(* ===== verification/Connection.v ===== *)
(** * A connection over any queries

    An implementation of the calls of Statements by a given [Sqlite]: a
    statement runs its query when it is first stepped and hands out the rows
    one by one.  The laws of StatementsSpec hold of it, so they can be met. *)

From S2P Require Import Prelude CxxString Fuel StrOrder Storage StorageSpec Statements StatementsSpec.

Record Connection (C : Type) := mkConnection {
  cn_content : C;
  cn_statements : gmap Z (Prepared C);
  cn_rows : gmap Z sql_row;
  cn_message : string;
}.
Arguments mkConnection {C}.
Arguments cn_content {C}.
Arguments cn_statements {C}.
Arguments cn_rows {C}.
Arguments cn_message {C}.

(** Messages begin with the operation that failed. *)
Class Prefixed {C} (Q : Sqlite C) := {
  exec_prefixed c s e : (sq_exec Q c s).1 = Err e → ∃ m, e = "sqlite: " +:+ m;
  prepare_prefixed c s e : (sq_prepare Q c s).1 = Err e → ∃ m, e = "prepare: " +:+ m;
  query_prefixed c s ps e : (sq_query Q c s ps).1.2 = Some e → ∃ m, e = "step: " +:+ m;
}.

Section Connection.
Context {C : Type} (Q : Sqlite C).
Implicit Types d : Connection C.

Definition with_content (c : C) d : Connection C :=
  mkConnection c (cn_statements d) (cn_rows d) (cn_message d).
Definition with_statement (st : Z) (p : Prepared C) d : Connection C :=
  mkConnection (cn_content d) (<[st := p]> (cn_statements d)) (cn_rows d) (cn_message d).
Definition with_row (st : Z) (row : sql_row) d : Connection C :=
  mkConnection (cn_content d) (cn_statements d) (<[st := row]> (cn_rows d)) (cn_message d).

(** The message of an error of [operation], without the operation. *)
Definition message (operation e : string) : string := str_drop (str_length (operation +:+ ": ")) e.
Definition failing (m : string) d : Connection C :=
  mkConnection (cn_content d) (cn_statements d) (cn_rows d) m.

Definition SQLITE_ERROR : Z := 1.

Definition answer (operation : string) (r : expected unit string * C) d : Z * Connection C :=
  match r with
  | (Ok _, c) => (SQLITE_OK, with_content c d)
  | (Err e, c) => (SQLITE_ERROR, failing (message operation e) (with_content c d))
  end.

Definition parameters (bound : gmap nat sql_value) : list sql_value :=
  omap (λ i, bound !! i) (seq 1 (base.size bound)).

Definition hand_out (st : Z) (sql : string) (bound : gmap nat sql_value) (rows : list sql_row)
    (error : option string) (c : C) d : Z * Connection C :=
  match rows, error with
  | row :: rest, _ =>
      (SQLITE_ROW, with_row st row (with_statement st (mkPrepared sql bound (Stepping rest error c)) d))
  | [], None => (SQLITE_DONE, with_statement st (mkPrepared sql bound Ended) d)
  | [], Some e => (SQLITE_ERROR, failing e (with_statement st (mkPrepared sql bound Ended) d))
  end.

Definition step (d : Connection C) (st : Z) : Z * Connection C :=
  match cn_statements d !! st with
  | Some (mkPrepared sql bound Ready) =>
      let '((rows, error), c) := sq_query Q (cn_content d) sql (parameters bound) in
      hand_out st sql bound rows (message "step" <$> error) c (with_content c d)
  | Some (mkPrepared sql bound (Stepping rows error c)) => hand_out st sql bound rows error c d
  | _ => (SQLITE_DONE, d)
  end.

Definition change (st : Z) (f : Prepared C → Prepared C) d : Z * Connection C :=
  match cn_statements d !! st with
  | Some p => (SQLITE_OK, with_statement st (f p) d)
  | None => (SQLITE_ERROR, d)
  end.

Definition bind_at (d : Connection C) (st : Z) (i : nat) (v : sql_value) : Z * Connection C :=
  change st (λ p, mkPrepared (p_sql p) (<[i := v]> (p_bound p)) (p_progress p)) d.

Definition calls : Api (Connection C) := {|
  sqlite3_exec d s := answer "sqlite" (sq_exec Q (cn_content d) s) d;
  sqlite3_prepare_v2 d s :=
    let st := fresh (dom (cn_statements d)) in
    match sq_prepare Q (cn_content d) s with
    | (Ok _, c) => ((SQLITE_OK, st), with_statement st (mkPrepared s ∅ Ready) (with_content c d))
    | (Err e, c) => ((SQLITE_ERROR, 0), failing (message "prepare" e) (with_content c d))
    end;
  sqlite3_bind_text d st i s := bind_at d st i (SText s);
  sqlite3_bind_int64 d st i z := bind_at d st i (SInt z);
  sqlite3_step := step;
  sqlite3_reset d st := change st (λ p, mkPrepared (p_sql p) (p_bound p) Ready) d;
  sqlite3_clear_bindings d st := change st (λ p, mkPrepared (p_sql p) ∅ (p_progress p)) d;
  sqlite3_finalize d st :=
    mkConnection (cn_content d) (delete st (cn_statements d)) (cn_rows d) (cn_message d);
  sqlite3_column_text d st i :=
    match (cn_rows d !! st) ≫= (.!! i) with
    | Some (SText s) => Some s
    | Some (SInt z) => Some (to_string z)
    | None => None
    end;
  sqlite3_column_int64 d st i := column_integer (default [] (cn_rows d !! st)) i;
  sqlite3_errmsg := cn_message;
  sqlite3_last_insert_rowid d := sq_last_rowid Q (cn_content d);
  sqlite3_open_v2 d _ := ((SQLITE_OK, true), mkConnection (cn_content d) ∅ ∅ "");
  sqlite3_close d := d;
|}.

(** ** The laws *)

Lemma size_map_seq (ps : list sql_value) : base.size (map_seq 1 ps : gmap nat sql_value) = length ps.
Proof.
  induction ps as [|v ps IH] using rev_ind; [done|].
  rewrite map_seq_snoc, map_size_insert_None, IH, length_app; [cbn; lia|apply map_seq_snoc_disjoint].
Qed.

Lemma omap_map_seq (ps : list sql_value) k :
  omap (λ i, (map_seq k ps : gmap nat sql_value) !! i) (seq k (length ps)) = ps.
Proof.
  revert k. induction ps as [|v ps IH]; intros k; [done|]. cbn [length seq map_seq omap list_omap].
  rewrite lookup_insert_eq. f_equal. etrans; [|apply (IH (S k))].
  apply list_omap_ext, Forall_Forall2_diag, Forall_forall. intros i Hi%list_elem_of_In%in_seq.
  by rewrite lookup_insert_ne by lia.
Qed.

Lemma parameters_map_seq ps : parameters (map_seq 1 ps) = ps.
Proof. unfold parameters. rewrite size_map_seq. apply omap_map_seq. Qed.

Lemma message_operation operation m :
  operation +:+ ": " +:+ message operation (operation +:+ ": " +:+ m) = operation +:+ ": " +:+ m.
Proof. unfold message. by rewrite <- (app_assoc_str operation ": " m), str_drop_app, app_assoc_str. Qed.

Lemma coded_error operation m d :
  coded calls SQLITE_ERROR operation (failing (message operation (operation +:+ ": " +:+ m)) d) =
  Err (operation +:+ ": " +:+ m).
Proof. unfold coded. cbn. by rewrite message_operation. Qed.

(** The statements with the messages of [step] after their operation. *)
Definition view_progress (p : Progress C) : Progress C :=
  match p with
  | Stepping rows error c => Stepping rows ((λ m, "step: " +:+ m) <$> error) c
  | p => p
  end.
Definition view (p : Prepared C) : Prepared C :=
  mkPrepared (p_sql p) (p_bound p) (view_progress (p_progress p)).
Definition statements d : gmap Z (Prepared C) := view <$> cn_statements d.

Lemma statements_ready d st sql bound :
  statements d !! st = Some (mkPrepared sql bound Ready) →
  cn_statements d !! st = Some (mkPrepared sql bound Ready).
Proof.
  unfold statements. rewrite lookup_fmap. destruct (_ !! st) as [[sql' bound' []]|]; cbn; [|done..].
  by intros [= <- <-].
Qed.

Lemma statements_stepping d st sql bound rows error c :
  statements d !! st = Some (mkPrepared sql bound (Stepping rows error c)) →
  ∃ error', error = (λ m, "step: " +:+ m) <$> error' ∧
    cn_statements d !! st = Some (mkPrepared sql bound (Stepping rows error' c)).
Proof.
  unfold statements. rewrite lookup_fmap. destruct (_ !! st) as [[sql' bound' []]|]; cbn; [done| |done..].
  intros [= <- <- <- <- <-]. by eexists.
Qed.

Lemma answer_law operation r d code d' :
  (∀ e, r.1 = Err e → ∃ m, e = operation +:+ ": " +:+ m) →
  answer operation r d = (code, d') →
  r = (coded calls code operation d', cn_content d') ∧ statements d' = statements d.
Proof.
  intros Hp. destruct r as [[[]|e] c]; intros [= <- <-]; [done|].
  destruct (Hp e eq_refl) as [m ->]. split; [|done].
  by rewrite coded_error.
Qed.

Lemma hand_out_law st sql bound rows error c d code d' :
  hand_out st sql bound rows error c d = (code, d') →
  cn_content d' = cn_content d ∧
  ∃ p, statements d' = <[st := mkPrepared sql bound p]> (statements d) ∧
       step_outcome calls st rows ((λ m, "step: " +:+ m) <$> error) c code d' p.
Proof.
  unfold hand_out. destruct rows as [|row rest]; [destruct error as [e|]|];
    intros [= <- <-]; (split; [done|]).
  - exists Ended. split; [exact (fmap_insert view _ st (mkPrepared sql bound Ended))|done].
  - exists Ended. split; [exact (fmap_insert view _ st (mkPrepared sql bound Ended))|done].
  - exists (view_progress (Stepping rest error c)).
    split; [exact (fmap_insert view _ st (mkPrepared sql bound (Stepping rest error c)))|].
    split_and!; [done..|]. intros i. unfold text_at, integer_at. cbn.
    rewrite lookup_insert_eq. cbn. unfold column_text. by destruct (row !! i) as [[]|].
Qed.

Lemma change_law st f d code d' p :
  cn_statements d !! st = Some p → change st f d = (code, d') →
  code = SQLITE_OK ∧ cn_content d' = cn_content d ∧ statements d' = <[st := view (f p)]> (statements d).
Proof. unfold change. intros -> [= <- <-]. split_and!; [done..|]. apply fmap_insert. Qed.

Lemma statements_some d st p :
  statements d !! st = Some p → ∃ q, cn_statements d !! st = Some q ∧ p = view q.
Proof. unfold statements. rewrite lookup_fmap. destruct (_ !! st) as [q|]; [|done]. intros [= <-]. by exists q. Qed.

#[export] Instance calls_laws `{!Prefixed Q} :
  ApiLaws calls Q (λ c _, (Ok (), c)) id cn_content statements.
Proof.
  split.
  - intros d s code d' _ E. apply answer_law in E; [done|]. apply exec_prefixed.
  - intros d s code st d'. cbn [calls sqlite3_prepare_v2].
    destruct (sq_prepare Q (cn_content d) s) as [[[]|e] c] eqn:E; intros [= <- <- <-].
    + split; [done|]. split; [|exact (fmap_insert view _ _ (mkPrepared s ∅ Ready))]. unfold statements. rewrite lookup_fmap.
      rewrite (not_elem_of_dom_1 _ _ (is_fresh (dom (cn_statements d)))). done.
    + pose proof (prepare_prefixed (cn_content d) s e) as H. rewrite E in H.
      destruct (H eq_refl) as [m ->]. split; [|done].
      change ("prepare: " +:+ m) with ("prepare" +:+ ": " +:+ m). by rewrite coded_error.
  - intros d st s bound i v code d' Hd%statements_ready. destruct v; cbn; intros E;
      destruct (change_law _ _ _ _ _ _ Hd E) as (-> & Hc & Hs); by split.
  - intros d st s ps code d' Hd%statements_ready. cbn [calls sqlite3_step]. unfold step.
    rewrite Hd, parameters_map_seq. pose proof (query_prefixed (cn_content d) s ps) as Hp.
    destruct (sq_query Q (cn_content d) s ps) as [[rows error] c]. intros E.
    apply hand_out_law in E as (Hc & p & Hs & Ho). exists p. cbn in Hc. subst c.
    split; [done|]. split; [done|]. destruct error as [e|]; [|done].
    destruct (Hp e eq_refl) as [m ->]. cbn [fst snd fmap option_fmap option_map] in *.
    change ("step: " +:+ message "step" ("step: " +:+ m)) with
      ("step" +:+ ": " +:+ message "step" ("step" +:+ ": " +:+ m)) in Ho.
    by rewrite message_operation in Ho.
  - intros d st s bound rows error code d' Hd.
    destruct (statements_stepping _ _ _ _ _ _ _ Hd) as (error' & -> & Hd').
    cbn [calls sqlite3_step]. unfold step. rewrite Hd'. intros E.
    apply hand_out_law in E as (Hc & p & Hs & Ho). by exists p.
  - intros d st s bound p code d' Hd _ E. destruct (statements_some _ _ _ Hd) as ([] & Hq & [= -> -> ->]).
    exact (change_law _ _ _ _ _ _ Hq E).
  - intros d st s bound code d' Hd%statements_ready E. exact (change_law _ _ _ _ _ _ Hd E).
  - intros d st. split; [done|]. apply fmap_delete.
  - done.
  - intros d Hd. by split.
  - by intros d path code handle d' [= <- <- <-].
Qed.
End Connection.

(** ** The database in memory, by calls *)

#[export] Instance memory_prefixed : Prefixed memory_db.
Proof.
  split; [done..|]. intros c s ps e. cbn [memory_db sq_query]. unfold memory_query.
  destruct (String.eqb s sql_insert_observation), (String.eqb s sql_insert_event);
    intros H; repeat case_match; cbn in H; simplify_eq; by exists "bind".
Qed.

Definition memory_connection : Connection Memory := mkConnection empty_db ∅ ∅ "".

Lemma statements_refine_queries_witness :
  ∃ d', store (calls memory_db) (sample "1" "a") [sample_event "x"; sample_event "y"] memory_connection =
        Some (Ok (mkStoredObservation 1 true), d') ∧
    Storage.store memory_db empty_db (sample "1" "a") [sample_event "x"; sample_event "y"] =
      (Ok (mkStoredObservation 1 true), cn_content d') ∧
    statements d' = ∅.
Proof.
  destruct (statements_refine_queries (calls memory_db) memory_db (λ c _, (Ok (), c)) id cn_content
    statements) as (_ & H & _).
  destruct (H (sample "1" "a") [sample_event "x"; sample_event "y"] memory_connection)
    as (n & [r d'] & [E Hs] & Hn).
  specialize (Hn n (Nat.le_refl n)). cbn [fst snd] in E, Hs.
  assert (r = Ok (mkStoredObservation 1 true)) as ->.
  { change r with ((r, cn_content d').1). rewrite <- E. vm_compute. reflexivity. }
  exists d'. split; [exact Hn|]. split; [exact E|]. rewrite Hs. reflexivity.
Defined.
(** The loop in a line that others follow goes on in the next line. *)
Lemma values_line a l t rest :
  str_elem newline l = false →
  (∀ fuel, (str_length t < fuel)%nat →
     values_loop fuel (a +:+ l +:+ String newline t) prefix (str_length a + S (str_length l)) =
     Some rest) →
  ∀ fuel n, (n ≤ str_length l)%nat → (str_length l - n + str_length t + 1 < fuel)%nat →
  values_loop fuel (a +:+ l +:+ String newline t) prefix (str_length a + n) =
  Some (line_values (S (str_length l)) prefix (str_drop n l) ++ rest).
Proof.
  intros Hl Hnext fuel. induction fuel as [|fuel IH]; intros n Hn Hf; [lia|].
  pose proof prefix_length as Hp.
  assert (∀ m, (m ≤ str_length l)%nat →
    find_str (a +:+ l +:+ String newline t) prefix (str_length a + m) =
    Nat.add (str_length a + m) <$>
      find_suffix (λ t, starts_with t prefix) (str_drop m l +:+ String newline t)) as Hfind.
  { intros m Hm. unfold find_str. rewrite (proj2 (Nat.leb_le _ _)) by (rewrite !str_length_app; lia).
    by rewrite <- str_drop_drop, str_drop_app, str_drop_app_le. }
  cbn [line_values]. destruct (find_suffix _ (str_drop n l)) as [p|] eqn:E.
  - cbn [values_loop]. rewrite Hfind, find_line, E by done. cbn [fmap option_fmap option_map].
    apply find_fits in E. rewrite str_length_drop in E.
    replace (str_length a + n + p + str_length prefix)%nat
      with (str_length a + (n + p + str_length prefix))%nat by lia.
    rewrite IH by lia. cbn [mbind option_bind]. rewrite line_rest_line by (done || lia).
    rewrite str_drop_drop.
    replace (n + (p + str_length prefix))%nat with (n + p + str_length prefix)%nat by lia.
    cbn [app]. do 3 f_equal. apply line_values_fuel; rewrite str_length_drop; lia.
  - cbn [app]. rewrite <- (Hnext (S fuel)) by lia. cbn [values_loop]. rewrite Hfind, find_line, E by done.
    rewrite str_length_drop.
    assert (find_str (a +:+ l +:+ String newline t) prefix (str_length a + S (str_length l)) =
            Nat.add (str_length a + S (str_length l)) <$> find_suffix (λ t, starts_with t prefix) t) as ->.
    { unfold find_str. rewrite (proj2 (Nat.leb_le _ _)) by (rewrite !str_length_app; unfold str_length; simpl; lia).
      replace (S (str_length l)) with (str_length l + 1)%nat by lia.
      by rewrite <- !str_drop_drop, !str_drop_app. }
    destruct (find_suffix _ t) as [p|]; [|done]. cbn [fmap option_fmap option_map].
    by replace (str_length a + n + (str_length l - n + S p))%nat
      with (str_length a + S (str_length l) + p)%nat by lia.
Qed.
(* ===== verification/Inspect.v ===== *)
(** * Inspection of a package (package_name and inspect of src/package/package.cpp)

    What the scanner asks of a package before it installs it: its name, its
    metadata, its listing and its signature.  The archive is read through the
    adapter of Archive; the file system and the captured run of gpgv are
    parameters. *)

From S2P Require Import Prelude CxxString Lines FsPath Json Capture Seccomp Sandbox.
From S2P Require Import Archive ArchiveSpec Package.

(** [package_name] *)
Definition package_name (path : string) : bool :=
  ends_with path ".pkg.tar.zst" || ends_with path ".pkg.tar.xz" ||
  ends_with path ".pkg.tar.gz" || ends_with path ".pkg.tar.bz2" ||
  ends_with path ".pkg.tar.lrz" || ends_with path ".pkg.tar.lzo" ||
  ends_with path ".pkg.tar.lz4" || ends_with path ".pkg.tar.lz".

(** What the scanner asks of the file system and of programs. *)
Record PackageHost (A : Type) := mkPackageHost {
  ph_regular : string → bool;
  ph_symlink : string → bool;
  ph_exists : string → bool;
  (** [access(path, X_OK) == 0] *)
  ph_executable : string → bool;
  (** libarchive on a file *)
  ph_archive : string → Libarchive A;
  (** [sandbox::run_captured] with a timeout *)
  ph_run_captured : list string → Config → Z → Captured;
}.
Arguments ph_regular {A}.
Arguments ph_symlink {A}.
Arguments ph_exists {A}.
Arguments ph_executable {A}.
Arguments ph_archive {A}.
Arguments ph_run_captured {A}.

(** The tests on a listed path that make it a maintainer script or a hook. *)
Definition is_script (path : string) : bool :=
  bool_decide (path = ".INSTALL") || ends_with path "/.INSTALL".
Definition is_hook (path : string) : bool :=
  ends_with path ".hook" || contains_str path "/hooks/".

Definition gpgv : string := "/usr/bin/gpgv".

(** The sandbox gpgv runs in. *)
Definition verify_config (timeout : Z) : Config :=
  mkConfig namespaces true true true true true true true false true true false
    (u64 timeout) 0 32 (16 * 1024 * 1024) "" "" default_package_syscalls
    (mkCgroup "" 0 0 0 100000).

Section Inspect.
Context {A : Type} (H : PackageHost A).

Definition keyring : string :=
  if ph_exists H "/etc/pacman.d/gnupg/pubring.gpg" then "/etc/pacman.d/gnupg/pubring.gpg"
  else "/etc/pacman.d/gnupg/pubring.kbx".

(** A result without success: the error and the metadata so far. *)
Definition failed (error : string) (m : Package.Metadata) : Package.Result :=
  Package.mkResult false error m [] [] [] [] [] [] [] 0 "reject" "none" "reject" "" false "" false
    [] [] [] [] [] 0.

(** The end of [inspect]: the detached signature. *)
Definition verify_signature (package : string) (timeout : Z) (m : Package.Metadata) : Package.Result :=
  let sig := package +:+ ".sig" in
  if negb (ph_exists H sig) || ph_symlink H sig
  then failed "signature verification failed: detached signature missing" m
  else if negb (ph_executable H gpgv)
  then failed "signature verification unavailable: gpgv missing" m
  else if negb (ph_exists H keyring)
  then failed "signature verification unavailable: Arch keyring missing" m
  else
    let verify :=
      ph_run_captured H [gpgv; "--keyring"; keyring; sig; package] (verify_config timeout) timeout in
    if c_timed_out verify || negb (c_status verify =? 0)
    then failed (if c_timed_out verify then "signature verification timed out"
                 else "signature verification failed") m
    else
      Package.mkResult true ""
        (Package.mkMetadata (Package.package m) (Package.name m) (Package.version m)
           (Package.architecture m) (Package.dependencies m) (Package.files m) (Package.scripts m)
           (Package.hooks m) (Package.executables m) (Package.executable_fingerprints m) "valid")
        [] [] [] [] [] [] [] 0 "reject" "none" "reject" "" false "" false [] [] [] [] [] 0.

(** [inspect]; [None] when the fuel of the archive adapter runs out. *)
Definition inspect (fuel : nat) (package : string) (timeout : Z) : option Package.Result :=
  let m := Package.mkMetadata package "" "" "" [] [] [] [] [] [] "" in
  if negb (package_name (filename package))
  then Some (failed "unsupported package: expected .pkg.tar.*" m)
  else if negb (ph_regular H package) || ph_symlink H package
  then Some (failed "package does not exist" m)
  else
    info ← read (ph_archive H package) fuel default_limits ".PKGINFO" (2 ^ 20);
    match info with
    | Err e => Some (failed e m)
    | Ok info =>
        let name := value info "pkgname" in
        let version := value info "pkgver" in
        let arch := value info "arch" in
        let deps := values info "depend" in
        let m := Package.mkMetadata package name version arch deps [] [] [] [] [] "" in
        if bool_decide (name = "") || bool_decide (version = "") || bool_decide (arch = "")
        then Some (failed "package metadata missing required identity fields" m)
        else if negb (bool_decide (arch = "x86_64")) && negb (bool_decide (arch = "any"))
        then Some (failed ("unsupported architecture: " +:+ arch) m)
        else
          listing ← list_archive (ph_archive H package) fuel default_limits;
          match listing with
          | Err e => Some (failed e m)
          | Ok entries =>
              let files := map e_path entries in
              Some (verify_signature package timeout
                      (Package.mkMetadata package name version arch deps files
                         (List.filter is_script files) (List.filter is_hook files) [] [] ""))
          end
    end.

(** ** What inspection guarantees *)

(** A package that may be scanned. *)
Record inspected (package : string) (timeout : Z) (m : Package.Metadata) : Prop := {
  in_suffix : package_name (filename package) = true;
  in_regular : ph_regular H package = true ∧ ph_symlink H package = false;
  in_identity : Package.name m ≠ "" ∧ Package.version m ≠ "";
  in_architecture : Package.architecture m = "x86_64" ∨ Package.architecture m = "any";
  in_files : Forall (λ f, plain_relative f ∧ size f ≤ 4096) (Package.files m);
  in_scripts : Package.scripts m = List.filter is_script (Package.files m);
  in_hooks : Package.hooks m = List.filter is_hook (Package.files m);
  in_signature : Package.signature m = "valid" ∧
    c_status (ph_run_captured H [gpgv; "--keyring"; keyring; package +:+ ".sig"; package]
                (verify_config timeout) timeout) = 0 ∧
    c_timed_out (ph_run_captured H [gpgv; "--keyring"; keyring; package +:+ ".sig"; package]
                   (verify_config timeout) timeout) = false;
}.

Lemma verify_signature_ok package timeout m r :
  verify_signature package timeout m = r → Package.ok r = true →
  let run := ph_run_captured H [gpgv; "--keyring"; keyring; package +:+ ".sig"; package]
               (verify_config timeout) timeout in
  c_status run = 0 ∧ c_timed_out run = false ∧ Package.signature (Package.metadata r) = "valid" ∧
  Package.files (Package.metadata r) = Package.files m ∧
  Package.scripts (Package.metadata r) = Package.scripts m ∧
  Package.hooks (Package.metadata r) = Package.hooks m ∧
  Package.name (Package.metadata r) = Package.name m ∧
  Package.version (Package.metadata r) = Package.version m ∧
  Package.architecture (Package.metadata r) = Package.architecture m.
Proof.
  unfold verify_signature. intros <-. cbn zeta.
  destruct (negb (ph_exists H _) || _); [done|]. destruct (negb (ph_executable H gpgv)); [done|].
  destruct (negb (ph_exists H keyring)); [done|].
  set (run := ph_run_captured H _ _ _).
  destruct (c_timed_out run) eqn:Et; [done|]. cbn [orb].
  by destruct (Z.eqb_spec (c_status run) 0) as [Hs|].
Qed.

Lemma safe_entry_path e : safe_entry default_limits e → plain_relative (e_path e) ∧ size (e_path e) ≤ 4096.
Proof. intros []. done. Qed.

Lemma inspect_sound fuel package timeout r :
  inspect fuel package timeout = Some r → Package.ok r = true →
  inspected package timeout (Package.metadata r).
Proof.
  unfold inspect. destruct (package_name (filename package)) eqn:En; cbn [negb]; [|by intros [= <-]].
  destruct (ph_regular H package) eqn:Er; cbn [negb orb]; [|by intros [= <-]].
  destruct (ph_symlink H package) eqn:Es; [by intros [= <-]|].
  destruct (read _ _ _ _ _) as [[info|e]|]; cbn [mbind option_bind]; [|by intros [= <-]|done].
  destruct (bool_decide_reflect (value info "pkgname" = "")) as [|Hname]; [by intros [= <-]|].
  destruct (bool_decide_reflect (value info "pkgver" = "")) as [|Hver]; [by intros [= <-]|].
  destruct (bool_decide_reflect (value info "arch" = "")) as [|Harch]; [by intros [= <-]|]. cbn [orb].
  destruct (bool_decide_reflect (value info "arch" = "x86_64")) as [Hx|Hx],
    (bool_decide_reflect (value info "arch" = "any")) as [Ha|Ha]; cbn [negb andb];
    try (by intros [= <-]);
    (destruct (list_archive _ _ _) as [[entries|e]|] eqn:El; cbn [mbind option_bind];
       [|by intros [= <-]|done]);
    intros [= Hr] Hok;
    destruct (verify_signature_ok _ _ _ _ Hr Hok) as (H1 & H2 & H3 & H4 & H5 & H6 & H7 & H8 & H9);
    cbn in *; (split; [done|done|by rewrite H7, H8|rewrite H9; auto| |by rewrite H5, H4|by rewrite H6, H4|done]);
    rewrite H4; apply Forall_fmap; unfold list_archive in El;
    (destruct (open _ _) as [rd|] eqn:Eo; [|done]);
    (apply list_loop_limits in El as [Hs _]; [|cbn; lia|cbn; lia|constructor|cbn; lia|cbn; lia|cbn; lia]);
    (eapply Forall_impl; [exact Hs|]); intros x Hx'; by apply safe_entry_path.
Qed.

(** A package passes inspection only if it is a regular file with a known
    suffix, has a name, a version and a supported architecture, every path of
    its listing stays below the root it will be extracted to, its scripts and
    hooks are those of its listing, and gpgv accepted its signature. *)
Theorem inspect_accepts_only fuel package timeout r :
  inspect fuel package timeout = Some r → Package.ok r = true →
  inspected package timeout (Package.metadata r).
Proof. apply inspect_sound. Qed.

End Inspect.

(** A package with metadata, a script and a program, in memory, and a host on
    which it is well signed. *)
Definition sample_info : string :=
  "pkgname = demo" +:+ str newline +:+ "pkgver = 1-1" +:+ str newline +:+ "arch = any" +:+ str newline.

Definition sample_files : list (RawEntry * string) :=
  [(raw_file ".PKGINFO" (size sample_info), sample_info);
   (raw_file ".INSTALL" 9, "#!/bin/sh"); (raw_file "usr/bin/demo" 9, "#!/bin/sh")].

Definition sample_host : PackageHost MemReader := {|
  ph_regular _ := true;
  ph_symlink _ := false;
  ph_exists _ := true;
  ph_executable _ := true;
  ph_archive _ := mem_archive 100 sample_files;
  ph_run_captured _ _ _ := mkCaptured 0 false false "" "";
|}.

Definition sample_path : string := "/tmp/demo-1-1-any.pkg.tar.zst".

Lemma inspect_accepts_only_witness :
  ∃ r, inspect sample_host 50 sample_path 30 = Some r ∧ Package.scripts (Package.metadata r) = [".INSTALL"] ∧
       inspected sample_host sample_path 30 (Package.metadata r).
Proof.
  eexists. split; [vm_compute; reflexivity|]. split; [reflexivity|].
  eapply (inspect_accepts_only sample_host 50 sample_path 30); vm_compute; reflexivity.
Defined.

************

### What to do:
In the records above, how many lines include the string "mkResult"? Answer with only the number.

### Task output:
2